◆ Data ◆
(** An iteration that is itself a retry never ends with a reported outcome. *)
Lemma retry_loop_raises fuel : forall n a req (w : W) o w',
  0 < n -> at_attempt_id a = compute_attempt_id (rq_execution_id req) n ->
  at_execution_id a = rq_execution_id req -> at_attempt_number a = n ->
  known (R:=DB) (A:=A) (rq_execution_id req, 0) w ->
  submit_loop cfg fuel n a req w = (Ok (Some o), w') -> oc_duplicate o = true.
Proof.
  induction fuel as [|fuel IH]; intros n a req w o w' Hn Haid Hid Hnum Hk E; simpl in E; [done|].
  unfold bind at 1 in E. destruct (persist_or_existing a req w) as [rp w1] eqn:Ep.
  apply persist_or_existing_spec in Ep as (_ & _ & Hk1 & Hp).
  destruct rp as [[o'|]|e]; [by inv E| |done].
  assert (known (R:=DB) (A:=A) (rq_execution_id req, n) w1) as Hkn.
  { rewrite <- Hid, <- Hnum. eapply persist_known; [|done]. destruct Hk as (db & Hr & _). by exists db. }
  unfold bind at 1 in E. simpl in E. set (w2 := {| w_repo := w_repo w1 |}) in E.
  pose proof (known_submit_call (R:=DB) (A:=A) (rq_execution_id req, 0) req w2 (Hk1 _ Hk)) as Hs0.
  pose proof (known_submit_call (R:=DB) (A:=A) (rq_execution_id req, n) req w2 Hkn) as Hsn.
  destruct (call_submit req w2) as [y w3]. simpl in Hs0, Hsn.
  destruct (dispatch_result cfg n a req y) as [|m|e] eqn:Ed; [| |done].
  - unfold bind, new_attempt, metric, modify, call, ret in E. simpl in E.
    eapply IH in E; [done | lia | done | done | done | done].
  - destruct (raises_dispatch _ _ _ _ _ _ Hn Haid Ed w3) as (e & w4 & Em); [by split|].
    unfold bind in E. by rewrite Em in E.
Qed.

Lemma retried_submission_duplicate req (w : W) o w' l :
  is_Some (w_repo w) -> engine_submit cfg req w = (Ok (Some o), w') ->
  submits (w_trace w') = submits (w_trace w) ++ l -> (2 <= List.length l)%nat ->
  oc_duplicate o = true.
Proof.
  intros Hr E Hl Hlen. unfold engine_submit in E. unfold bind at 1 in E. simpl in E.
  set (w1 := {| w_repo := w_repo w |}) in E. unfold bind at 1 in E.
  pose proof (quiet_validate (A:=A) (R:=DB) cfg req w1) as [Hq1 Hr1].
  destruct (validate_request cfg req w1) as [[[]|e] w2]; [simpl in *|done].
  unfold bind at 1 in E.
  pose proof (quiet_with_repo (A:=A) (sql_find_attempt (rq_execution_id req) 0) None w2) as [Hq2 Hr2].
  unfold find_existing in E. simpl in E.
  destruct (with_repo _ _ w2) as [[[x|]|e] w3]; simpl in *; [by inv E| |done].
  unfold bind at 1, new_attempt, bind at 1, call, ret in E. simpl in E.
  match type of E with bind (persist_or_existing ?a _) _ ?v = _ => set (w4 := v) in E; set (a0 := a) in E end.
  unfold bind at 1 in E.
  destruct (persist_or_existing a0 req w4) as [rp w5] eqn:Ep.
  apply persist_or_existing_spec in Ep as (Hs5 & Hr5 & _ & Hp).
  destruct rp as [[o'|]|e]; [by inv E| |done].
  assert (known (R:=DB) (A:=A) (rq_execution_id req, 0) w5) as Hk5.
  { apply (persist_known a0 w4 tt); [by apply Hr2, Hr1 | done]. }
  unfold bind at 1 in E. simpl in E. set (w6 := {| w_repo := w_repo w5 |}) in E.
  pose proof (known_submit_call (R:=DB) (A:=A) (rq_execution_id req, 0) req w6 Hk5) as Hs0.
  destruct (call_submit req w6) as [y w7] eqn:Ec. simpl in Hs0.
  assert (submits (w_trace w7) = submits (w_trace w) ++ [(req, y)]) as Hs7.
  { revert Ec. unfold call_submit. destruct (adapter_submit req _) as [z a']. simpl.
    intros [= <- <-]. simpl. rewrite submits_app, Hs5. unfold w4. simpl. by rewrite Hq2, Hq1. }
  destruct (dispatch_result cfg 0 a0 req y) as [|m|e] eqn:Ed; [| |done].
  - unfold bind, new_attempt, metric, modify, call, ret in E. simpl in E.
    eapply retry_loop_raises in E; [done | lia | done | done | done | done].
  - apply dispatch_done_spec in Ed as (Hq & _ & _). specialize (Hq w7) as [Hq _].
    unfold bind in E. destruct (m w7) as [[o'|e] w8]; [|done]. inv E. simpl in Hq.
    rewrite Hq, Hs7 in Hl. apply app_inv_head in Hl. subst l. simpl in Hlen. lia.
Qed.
==
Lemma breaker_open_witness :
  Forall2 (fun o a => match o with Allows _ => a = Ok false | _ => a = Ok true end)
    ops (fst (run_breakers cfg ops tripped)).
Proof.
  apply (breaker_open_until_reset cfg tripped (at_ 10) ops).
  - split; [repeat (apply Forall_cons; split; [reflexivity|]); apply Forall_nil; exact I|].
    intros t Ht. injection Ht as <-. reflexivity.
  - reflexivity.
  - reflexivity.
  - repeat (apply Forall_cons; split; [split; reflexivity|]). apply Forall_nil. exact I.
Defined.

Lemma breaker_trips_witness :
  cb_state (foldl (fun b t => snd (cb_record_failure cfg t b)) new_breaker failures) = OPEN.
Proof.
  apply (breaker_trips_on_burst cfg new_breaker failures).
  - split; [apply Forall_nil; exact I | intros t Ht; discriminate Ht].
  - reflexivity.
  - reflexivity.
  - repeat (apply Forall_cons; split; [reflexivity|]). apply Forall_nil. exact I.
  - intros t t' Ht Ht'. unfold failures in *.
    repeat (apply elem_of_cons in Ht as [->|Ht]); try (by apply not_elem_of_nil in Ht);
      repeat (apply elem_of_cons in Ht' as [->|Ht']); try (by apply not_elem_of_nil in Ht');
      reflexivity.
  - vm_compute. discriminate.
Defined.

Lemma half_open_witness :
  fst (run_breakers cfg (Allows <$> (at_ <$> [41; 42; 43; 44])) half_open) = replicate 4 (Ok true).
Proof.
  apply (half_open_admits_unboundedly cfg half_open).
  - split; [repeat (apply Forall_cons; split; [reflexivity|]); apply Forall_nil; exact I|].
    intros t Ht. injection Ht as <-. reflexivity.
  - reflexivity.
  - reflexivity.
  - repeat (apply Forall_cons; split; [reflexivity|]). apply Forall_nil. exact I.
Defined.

◆ Goal of the exercise ◆
The range runs from the line above containing "(** An iteration" to the line containing "Hkn) as Hsn.", inclusive. Restate those lines word for word and no others.

◆ Exercise result ◆
(** An iteration that is itself a retry never ends with a reported outcome. *)
Lemma retry_loop_raises fuel : forall n a req (w : W) o w',
  0 < n -> at_attempt_id a = compute_attempt_id (rq_execution_id req) n ->
  at_execution_id a = rq_execution_id req -> at_attempt_number a = n ->
  known (R:=DB) (A:=A) (rq_execution_id req, 0) w ->
  submit_loop cfg fuel n a req w = (Ok (Some o), w') -> oc_duplicate o = true.
Proof.
  induction fuel as [|fuel IH]; intros n a req w o w' Hn Haid Hid Hnum Hk E; simpl in E; [done|].
  unfold bind at 1 in E. destruct (persist_or_existing a req w) as [rp w1] eqn:Ep.
  apply persist_or_existing_spec in Ep as (_ & _ & Hk1 & Hp).
  destruct rp as [[o'|]|e]; [by inv E| |done].
  assert (known (R:=DB) (A:=A) (rq_execution_id req, n) w1) as Hkn.
  { rewrite <- Hid, <- Hnum. eapply persist_known; [|done]. destruct Hk as (db & Hr & _). by exists db. }
  unfold bind at 1 in E. simpl in E. set (w2 := {| w_repo := w_repo w1 |}) in E.
  pose proof (known_submit_call (R:=DB) (A:=A) (rq_execution_id req, 0) req w2 (Hk1 _ Hk)) as Hs0.
  pose proof (known_submit_call (R:=DB) (A:=A) (rq_execution_id req, n) req w2 Hkn) as Hsn.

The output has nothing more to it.